Your goal:
Wherever a line in the records below contains "dict", copy that line.

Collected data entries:
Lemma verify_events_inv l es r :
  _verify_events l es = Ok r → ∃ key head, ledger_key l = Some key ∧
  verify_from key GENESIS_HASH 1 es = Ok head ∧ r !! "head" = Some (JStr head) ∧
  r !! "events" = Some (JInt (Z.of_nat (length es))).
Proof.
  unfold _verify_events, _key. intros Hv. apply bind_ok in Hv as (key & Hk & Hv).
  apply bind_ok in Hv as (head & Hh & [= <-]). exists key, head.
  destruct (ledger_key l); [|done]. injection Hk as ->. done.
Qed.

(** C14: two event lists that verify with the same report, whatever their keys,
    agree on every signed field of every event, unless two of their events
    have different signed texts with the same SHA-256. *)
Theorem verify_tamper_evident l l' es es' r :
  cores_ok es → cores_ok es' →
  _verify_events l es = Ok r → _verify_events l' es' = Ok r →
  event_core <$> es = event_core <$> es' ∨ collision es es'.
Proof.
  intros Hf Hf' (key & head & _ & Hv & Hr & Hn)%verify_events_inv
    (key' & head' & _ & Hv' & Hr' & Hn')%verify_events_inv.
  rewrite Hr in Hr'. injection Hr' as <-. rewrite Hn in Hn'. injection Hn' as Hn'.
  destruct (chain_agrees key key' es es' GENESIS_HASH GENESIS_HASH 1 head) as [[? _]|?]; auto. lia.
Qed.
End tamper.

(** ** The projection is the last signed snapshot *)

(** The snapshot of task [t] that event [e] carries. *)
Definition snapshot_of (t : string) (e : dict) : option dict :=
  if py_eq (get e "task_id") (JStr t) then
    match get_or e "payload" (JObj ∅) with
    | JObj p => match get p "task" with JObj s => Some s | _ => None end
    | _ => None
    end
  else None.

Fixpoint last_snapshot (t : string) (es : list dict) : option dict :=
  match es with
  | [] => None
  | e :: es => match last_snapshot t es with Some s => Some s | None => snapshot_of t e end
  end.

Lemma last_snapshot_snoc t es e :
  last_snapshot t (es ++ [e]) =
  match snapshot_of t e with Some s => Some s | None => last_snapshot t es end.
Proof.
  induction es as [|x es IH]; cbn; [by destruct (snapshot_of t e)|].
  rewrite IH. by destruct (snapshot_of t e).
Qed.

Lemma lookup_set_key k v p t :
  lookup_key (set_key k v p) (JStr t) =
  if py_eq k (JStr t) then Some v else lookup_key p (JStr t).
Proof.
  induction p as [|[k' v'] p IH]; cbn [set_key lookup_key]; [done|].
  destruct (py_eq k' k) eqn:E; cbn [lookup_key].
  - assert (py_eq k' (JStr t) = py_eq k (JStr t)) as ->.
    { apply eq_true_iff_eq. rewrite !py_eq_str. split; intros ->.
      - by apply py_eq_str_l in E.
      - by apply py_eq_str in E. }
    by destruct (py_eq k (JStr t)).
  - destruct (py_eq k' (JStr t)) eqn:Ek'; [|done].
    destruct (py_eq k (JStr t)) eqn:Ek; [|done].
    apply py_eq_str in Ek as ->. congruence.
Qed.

==

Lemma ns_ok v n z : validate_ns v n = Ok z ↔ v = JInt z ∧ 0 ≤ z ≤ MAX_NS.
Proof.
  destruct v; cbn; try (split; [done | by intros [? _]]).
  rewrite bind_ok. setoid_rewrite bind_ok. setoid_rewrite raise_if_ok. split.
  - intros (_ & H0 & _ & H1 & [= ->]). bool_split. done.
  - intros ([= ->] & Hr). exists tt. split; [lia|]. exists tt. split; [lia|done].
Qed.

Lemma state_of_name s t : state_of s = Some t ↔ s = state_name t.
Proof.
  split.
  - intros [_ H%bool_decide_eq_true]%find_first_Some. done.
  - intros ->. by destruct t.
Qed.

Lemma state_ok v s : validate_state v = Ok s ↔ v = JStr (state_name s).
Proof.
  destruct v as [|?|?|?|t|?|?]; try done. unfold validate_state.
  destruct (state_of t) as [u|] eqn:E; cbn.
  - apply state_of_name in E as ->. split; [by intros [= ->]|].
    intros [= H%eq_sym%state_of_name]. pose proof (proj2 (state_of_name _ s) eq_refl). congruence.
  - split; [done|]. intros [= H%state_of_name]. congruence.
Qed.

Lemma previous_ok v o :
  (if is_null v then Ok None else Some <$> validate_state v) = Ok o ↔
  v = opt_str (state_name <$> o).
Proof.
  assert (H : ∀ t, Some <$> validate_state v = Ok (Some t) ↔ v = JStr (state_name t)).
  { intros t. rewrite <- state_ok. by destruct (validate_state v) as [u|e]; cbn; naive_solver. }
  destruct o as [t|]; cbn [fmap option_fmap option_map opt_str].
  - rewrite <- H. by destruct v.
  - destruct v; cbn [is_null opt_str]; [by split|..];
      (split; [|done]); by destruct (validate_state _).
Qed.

Solution to this exercise:
Definition snapshot_of (t : string) (e : dict) : option dict :=
Fixpoint last_snapshot (t : string) (es : list dict) : option dict :=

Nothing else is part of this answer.